= EXERCISE PROMPT =
Please retype the records below exactly, from the first line down to and including the line with "apply keeps_bind; [by apply keeps_pure|]. intros [|p".

Stored items:
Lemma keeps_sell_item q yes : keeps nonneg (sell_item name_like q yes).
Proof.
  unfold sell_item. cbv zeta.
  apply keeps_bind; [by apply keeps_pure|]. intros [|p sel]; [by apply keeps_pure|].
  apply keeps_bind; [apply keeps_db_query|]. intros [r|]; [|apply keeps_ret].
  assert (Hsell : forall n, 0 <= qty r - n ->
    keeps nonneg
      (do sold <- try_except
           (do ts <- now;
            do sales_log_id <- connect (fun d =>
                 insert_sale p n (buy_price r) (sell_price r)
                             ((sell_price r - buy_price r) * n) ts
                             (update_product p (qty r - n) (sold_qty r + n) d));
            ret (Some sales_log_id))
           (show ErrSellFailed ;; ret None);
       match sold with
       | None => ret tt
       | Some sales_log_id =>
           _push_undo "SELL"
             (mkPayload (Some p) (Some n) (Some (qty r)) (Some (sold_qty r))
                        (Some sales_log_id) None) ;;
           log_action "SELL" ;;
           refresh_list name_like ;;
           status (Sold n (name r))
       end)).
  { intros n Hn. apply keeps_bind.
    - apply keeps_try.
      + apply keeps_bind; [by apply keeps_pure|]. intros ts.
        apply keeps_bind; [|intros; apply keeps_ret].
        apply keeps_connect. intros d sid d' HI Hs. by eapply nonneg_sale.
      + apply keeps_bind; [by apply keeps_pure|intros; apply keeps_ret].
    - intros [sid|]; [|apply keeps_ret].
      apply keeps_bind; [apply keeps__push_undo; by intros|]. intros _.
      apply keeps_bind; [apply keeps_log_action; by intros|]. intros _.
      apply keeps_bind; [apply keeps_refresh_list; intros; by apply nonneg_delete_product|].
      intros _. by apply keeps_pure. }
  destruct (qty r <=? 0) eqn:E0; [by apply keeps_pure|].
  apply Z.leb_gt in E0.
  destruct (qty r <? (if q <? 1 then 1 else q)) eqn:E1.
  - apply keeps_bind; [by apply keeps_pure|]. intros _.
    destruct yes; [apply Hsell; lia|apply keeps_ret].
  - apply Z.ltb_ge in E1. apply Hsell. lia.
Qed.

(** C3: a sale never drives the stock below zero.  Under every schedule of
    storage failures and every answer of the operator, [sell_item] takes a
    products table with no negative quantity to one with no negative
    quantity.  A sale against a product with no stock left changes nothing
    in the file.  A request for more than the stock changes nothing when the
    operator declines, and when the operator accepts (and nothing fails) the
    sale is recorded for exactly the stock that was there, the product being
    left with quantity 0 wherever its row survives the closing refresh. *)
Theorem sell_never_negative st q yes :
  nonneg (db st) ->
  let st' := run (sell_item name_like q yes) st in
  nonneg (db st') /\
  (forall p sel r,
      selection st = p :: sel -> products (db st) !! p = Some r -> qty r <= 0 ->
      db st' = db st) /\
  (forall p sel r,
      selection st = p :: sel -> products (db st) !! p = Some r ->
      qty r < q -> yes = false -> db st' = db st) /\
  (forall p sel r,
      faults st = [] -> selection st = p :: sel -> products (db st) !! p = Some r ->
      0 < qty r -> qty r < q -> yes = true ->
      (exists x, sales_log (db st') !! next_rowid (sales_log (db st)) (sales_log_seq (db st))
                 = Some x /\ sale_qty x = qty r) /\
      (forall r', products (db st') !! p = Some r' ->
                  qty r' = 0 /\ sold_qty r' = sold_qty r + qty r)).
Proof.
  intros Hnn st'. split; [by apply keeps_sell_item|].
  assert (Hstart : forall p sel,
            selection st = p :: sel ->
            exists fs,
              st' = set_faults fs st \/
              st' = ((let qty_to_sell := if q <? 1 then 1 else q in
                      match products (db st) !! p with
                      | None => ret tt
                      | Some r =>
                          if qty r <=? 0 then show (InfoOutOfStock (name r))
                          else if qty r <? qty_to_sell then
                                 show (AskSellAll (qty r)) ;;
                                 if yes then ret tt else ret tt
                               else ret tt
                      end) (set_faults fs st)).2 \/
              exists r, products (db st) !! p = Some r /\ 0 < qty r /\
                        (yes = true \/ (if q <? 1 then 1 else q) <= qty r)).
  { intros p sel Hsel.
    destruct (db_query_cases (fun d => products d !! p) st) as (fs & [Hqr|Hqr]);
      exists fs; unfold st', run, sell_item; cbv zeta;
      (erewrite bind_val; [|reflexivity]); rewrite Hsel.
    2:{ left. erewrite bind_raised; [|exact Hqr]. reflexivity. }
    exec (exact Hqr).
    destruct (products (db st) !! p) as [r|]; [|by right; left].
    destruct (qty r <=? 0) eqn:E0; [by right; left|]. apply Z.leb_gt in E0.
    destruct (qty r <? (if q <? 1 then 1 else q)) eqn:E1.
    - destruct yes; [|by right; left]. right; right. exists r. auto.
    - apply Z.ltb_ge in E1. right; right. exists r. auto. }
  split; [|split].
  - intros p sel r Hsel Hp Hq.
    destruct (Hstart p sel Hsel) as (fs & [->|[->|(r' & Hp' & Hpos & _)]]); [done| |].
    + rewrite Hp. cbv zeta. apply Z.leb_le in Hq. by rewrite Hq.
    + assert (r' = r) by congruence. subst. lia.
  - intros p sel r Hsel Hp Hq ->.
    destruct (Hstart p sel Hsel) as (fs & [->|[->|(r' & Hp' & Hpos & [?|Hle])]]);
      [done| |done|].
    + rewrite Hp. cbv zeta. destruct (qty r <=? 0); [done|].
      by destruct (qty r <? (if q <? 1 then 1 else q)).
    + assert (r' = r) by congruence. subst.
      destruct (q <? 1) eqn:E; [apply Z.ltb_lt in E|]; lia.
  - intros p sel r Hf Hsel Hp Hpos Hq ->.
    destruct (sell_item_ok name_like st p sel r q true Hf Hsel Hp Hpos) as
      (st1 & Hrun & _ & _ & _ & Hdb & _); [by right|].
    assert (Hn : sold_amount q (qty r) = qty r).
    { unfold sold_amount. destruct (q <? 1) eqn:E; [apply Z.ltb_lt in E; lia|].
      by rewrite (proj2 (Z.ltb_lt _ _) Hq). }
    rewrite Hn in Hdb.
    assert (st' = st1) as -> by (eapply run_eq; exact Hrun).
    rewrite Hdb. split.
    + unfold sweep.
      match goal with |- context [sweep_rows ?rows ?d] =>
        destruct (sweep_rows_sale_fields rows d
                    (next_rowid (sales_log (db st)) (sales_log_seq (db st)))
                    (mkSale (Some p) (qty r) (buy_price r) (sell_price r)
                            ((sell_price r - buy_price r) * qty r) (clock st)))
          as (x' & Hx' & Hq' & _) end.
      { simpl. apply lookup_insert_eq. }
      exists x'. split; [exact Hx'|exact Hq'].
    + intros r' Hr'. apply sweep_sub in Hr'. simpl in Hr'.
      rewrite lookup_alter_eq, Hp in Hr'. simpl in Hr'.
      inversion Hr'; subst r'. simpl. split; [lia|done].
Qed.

= EXERCISE SOLUTION =
Lemma keeps_sell_item q yes : keeps nonneg (sell_item name_like q yes).
Proof.
  unfold sell_item. cbv zeta.
  apply keeps_bind; [by apply keeps_pure|]. intros [|p sel]; [by apply keeps_pure|].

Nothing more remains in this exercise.